→ WORK ITEM: Begin at the line below that has "with (byte_of y) by sextet." and stop after the line that has "Lemma DecodeString_EncodeToString e". Please restate only those lines, word for word.

→ DATA EXTRACT:
(* ===== verification/Base64.v ===== *)
(** * encoding/base64

    The four encodings the repository uses: standard and URL alphabets, padded or raw, with
    [Strict] for invite links. The decoder skips CR and LF, wants a padded input to fill its last
    quantum and, when strict, the unused bits of the last quantum to be zero. Byte strings are
    [string]s, as everywhere. *)

From S2P Require Import Prelude Utf8.

Record encoding := mkEncoding { url : bool; padded : bool; strict : bool }.

Definition StdEncoding : encoding := mkEncoding false true false.
Definition RawStdEncoding : encoding := mkEncoding false false false.
Definition URLEncoding : encoding := mkEncoding true true false.
Definition RawURLEncoding : encoding := mkEncoding true false false.
Definition Strict (e : encoding) : encoding := mkEncoding (url e) (padded e) true.

Definition padChar : Ascii.ascii := ascii_of 61.

(** The alphabet: sextet to character and back. *)
Definition char64 (e : encoding) (n : Z) : Ascii.ascii :=
  ascii_of (if n <? 26 then 65 + n
            else if n <? 52 then 71 + n
            else if n <? 62 then n - 4
            else if n =? 62 then (if url e then 45 else 43)
            else (if url e then 95 else 47)).

Definition val64 (e : encoding) (a : Ascii.ascii) : option Z :=
  let b := byte_of a in
  if in_range 65 90 b then Some (b - 65)
  else if in_range 97 122 b then Some (b - 71)
  else if in_range 48 57 b then Some (b + 4)
  else if b =? (if url e then 45 else 43) then Some 62
  else if b =? (if url e then 95 else 47) then Some 63
  else None.

Fixpoint pad_tail (e : encoding) (n : nat) : string :=
  match n with
  | O => ""
  | S n => if padded e then String padChar (pad_tail e n) else ""
  end.

Fixpoint encode64 (e : encoding) (s : string) : string :=
  match s with
  | EmptyString => ""
  | String x (String y (String z t)) =>
      let '(a, b, c) := (byte_of x, byte_of y, byte_of z) in
      String (char64 e (a / 4)) (String (char64 e (a mod 4 * 16 + b / 16))
        (String (char64 e (b mod 16 * 4 + c / 64)) (String (char64 e (c mod 64)) (encode64 e t))))
  | String x (String y EmptyString) =>
      let '(a, b) := (byte_of x, byte_of y) in
      String (char64 e (a / 4)) (String (char64 e (a mod 4 * 16 + b / 16))
        (String (char64 e (b mod 16 * 4)) (pad_tail e 1)))
  | String x EmptyString =>
      let a := byte_of x in
      String (char64 e (a / 4)) (String (char64 e (a mod 4 * 16)) (pad_tail e 2))
  end.

(** The last quantum, of two or three characters. *)
Definition quantum2 (e : encoding) (w x : Ascii.ascii) : option string :=
  a ← val64 e w; b ← val64 e x;
  if strict e && (b mod 16 != 0) then None
  else Some (String (ascii_of (a * 4 + b / 16)) EmptyString).
Definition quantum3 (e : encoding) (w x y : Ascii.ascii) : option string :=
  a ← val64 e w; b ← val64 e x; c ← val64 e y;
  if strict e && (c mod 4 != 0) then None
  else Some (String (ascii_of (a * 4 + b / 16))
               (String (ascii_of (b mod 16 * 16 + c / 4)) EmptyString)).

Fixpoint decode_quanta (e : encoding) (s : string) : option string :=
  match s with
  | EmptyString => Some ""%string
  | String w (String x (String y (String z t))) =>
      if padded e && bool_decide (z = padChar) then
        match t with
        | EmptyString =>
            if bool_decide (y = padChar) then quantum2 e w x else quantum3 e w x y
        | _ => None
        end
      else
        a ← val64 e w; b ← val64 e x; c ← val64 e y; d ← val64 e z;
        rest ← decode_quanta e t;
        Some (String (ascii_of (a * 4 + b / 16))
               (String (ascii_of (b mod 16 * 16 + c / 4))
                 (String (ascii_of (c mod 4 * 64 + d)) rest)))
  | String w (String x (String y EmptyString)) =>
      if padded e then None else quantum3 e w x y
  | String w (String x EmptyString) =>
      if padded e then None else quantum2 e w x
  | String w EmptyString => None
  end.

Fixpoint skip_newlines (s : string) : string :=
  match s with
  | EmptyString => EmptyString
  | String a t =>
      let b := byte_of a in
      if (b =? 10) || (b =? 13) then skip_newlines t else String a (skip_newlines t)
  end.

(** [DecodeString] and [EncodeToString]; a [CorruptInputError] is [None]. *)
Definition DecodeString (e : encoding) (s : string) : option string := decode_quanta e (skip_newlines s).
Definition EncodeToString (e : encoding) (s : string) : string := encode64 e s.

(** ** Round trip *)

Lemma byte_of_range a : 0 <= byte_of a < 256.
Proof. unfold byte_of. pose proof (Ascii.N_ascii_bounded a). lia. Qed.

Lemma ascii_of_byte a : ascii_of (byte_of a) = a.
Proof. unfold ascii_of, byte_of. rewrite N2Z.id. apply Ascii.ascii_N_embedding. Qed.

Lemma byte_of_ascii n : 0 <= n < 256 -> byte_of (ascii_of n) = n.
Proof. intros H. unfold ascii_of, byte_of. rewrite Ascii.N_ascii_embedding; lia. Qed.

Definition sextets : list Z := Z.of_nat <$> seq 0 64.

Lemma sextet_elem n : 0 <= n < 64 -> n ∈ sextets.
Proof.
  intros H. apply list_elem_of_fmap. exists (Z.to_nat n).
  rewrite elem_of_seq. lia.
Qed.

Definition sextet_ok (e : encoding) (n : Z) : bool :=
  bool_decide (val64 e (char64 e n) = Some n) && (char64 e n != padChar)
  && negb (byte_of (char64 e n) =? 10) && negb (byte_of (char64 e n) =? 13).

Lemma sextets_ok e : forallb (sextet_ok e) sextets = true.
Proof. destruct e as [[] p s]; reflexivity. Qed.

Lemma char64_ok e n : 0 <= n < 64 ->
  val64 e (char64 e n) = Some n /\ char64 e n <> padChar
  /\ (byte_of (char64 e n) =? 10) || (byte_of (char64 e n) =? 13) = false.
Proof.
  intros H%sextet_elem. pose proof (sextets_ok e) as Hok. rewrite forallb_forall in Hok.
  rewrite list_elem_of_In in H. apply Hok in H. unfold sextet_ok in H.
  repeat rewrite andb_true_iff in H. destruct H as [[[H1 H2] H3] H4].
  apply bool_decide_eq_true_1 in H1. rewrite negb_true_iff in H2, H3, H4.
  apply bool_decide_eq_false_1 in H2. by rewrite H3, H4.
Qed.

Lemma val64_char64 e n : 0 <= n < 64 -> val64 e (char64 e n) = Some n.
Proof. intros H. by apply (char64_ok e) in H as (-> & _). Qed.

Lemma skip_char64 e n s : 0 <= n < 64 ->
  skip_newlines (String (char64 e n) s) = String (char64 e n) (skip_newlines s).
Proof. intros H. apply (char64_ok e) in H as (_ & _ & H). cbn [skip_newlines]. by rewrite H. Qed.

Lemma skip_pad e n : skip_newlines (pad_tail e n) = pad_tail e n.
Proof.
  induction n as [|n IH]; cbn; [done|]. destruct (padded e); [|done]. cbn. by rewrite IH.
Qed.

(** The arithmetic of one quantum. *)
Ltac sextet := unfold byte_of in *; Z.to_euclidean_division_equations; lia.

(** Three bytes as four sextets, for a strong induction by threes. *)
Lemma string_3_ind (P : string -> Prop) :
  P ""%string -> (forall x, P (String x EmptyString)) ->
  (forall x y, P (String x (String y EmptyString))) ->
  (forall x y z t, P t -> P (String x (String y (String z t)))) -> forall s, P s.
Proof.
  intros H0 H1 H2 H3 s. induction s as [s IH] using string_len_ind.
  destruct s as [|x [|y [|z t]]]; auto. apply H3, IH. cbn. lia.
Qed.

Lemma skip_encode e s : skip_newlines (encode64 e s) = encode64 e s.
Proof.
  induction s as [|x|x y|x y z t IH] using string_3_ind; [done|..];
    pose proof (byte_of_range x); try pose proof (byte_of_range y); try pose proof (byte_of_range z);
    cbn [encode64]; cbv zeta; repeat rewrite skip_char64 by sextet; by rewrite ?skip_pad, ?IH.
Qed.

Lemma char64_no_pad e n : 0 <= n < 64 -> bool_decide (char64 e n = padChar) = false.
Proof. intros H. apply (char64_ok e) in H as (_ & H & _). by apply bool_decide_eq_false_2. Qed.

Ltac quantum := repeat rewrite val64_char64 by sextet; cbn [mbind option_bind].

Lemma decode_encode_quanta e s : decode_quanta e (encode64 e s) = Some s.
Proof.
  induction s as [|x|x y|x y z t IH] using string_3_ind; [done|..];
    pose proof (byte_of_range x); try pose proof (byte_of_range y); try pose proof (byte_of_range z);
    cbn [encode64 pad_tail]; cbv zeta.
  - destruct (padded e) eqn:Hp; cbn -[val64 char64 ascii_of Z.div Z.modulo]; rewrite Hp; cbn -[val64 char64 ascii_of Z.div Z.modulo];
      unfold quantum2; quantum;
      rewrite Z_mod_mult, bool_decide_eq_true_2 by done; rewrite andb_false_r;
      replace (byte_of x / 4 * 4 + byte_of x mod 4 * 16 / 16) with (byte_of x) by sextet;
      by rewrite ascii_of_byte.
  - destruct (padded e) eqn:Hp; cbn -[val64 char64 ascii_of Z.div Z.modulo]; rewrite Hp; cbn -[val64 char64 ascii_of Z.div Z.modulo];
      rewrite ?char64_no_pad by sextet; unfold quantum3; quantum;
      rewrite Z_mod_mult, bool_decide_eq_true_2 by done; rewrite andb_false_r;
      replace (byte_of x / 4 * 4 + (byte_of x mod 4 * 16 + byte_of y / 16) / 16) with (byte_of x) by sextet;
      replace ((byte_of x mod 4 * 16 + byte_of y / 16) mod 16 * 16 + byte_of y mod 16 * 4 / 4)
        with (byte_of y) by sextet;
      by rewrite !ascii_of_byte.
  - cbn -[val64 char64 ascii_of Z.div Z.modulo encode64]. rewrite char64_no_pad, andb_false_r by sextet.
    quantum. rewrite IH. cbn [mbind option_bind].
    replace (byte_of x / 4 * 4 + (byte_of x mod 4 * 16 + byte_of y / 16) / 16) with (byte_of x) by sextet.
    replace ((byte_of x mod 4 * 16 + byte_of y / 16) mod 16 * 16 + (byte_of y mod 16 * 4 + byte_of z / 64) / 4)
      with (byte_of y) by sextet.
    replace ((byte_of y mod 16 * 4 + byte_of z / 64) mod 4 * 64 + byte_of z mod 64) with (byte_of z) by sextet.
    by rewrite !ascii_of_byte.
Qed.

(** Every encoding, strict or not, reads back what it writes. *)
Lemma DecodeString_EncodeToString e s : DecodeString e (EncodeToString e s) = Some s.
Proof. unfold DecodeString, EncodeToString. rewrite skip_encode. apply decode_encode_quanta. Qed.

Lemma EncodeToString_inj e s t : EncodeToString e s = EncodeToString e t -> s = t.
Proof. intros H. apply (f_equal (DecodeString e)) in H. rewrite !DecodeString_EncodeToString in H. by simplify_eq. Qed.

Lemma EncodeToString_empty e s : EncodeToString e s = ""%string <-> s = ""%string.
Proof. split; [|by intros ->]. destruct s as [|x [|y [|z t]]]; done. Qed.

#[export] Hint Rewrite DecodeString_EncodeToString : go.

(** Encoded text is visible ASCII. *)
Lemma char64_visible e n : 0 <= n < 64 -> visible (char64 e n) = true.
Proof. intros H. unfold visible, in_range, char64. rewrite byte_of_ascii; destruct (url e); repeat case_match; lia. Qed.

Lemma encode_visible e s : string_forallb visible (EncodeToString e s) = true.
Proof.
  unfold EncodeToString. assert (Hp : forall n, string_forallb visible (pad_tail e n) = true).
  { induction n as [|n IH]; [done|]. cbn [pad_tail]. by destruct (padded e). }
  induction s as [|x|x y|x y z t IH] using string_3_ind; [done|..];
    pose proof (byte_of_range x); try pose proof (byte_of_range y); try pose proof (byte_of_range z);
    cbn [encode64]; cbv beta iota zeta; cbn [string_forallb]; rewrite !char64_visible by sextet; cbn [andb]; auto.
Qed.

(** Encoded text without padding is made of the alphabet. *)
Lemma encode_alphabet e (f : Ascii.ascii -> bool) s :
  padded e = false -> forallb (fun n => f (char64 e n)) sextets = true -> string_forallb f (EncodeToString e s) = true.
Proof.
  intros Hp Hf. unfold EncodeToString. rewrite forallb_forall in Hf.
  assert (Hc : forall n, 0 <= n < 64 -> f (char64 e n) = true) by (intros n Hn; by apply Hf, list_elem_of_In, sextet_elem).
  assert (Hpad : forall n, pad_tail e n = ""%string) by (intros [|n]; cbn; by rewrite ?Hp).
  induction s as [|x|x y|x y z t IH] using string_3_ind; [done|..];
    pose proof (byte_of_range x); try pose proof (byte_of_range y); try pose proof (byte_of_range z);
    cbn [encode64]; cbv beta iota zeta; rewrite ?Hpad; cbn [string_forallb]; rewrite !Hc by sextet; cbn [andb]; auto.
Qed.

(** Four characters for three bytes. *)
Lemma encode_size e s : slen (EncodeToString e s) <= 2 * slen s + 4.
Proof.
  unfold EncodeToString, slen.
  assert (Hp : forall n, (String.length (pad_tail e n) <= n)%nat) by (induction n as [|n IH]; cbn; [done|]; destruct (padded e); cbn; lia).
  pose proof (Hp 1%nat). pose proof (Hp 2%nat).
  induction s as [|x|x y|x y z t IH] using string_3_ind; cbn [encode64 String.length]; cbv beta iota zeta; cbn [String.length]; lia.
Qed.

Lemma encode_Strict e s : EncodeToString (Strict e) s = EncodeToString e s.
Proof.
  unfold EncodeToString. induction s as [|x|x y|x y z t IH] using string_3_ind; [done|reflexivity|reflexivity|].
  cbn [encode64]. cbv zeta. rewrite IH. reflexivity.
Qed.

→ RESPONSE BOX:
      with (byte_of y) by sextet.
    replace ((byte_of y mod 16 * 4 + byte_of z / 64) mod 4 * 64 + byte_of z mod 64) with (byte_of z) by sextet.
    by rewrite !ascii_of_byte.
Qed.

(** Every encoding, strict or not, reads back what it writes. *)
Lemma DecodeString_EncodeToString e s : DecodeString e (EncodeToString e s) = Some s.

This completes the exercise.